Brief:
Copy out, from the data, each line containing the string "Lemma".

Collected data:
----------
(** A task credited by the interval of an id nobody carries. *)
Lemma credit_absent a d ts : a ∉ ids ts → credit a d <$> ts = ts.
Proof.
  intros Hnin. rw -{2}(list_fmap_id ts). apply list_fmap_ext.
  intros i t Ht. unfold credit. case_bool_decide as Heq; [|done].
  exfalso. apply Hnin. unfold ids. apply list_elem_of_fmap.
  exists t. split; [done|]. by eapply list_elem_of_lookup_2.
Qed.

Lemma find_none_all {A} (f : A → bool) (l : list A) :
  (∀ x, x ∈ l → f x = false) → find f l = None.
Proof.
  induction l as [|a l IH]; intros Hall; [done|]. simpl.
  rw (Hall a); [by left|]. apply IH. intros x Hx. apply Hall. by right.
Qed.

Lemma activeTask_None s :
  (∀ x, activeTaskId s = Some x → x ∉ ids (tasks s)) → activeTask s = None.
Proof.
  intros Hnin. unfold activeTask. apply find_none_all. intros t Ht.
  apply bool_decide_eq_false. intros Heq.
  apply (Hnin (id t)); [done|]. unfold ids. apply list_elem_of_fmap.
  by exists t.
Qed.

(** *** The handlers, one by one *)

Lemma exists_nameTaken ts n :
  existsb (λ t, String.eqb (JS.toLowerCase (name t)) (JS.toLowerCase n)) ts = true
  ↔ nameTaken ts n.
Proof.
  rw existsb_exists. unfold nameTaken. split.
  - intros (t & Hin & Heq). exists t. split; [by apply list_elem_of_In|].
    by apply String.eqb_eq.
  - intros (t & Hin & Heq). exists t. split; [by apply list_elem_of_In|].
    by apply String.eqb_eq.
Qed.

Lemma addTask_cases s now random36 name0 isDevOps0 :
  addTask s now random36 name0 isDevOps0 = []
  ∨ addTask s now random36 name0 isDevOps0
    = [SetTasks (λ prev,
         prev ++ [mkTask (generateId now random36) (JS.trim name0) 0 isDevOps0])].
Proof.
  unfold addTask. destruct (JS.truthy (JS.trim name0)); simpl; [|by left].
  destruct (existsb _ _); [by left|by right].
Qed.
----------
The answer:
Lemma credit_absent a d ts : a ∉ ids ts → credit a d <$> ts = ts.
Lemma find_none_all {A} (f : A → bool) (l : list A) :
Lemma activeTask_None s :
Lemma exists_nameTaken ts n :
Lemma addTask_cases s now random36 name0 isDevOps0 :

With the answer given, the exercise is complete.